What lines below include the word "default"? Copy each one.

* [Record set]
======
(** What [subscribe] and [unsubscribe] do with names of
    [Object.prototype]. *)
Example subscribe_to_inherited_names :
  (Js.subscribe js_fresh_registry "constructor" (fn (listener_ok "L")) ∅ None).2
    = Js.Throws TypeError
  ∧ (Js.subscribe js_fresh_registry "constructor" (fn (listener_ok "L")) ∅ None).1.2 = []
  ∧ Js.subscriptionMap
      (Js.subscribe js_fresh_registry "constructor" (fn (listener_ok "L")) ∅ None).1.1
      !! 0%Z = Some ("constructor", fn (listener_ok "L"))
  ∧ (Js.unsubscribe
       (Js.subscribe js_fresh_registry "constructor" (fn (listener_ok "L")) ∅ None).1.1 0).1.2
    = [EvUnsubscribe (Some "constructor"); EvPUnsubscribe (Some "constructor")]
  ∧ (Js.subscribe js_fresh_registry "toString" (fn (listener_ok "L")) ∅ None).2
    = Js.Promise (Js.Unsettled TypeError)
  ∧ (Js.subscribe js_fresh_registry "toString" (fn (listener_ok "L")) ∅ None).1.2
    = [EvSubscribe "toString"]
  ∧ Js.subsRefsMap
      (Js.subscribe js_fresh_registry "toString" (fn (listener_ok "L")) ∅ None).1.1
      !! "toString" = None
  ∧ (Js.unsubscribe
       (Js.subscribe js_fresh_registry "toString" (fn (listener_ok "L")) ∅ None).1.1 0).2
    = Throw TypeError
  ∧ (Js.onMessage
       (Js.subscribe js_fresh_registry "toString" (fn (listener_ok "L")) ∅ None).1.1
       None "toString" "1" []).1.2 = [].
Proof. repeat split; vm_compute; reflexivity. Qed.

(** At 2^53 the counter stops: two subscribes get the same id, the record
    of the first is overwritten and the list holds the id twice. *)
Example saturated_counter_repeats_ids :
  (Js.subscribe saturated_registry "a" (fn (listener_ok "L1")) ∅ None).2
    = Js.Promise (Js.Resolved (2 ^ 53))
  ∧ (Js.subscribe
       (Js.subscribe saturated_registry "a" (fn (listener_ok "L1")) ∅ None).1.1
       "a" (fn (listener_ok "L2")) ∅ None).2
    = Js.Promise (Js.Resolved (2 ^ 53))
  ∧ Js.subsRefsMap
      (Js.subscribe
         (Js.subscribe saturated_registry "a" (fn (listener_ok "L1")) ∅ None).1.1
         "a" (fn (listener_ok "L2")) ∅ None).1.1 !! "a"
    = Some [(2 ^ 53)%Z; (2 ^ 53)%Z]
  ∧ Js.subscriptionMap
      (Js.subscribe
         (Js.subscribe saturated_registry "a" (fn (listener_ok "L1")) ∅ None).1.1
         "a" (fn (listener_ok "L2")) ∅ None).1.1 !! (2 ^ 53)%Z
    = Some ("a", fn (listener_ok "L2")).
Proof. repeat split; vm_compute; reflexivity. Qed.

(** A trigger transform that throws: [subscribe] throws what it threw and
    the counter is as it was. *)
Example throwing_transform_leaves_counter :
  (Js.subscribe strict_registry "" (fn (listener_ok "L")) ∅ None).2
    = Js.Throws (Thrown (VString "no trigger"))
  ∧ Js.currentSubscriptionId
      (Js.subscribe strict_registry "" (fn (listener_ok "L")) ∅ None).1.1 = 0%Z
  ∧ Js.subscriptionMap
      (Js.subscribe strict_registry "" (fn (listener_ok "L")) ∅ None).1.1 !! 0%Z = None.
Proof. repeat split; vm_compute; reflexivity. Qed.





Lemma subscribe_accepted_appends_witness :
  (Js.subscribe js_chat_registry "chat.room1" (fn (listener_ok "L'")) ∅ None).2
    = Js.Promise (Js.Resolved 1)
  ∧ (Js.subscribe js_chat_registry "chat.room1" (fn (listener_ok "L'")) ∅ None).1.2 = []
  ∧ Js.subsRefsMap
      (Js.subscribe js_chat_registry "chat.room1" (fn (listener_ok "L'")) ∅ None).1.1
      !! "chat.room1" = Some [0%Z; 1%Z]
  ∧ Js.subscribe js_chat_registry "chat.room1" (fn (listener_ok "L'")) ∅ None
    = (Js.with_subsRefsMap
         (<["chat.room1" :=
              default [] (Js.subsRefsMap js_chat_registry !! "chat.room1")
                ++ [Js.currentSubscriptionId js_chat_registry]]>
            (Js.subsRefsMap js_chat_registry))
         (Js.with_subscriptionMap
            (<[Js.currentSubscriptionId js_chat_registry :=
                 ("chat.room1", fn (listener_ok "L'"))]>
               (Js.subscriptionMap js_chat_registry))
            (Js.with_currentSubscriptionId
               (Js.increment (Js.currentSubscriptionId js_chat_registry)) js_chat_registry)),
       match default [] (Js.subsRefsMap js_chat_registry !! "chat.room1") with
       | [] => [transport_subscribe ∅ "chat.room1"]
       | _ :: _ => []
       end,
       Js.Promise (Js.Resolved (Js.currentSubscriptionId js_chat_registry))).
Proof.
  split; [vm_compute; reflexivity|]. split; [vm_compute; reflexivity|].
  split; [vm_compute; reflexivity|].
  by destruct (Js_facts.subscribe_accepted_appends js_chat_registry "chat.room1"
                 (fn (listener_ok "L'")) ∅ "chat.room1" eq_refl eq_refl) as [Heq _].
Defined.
======
* [Solution]
              default [] (Js.subsRefsMap js_chat_registry !! "chat.room1")
       match default [] (Js.subsRefsMap js_chat_registry !! "chat.room1") with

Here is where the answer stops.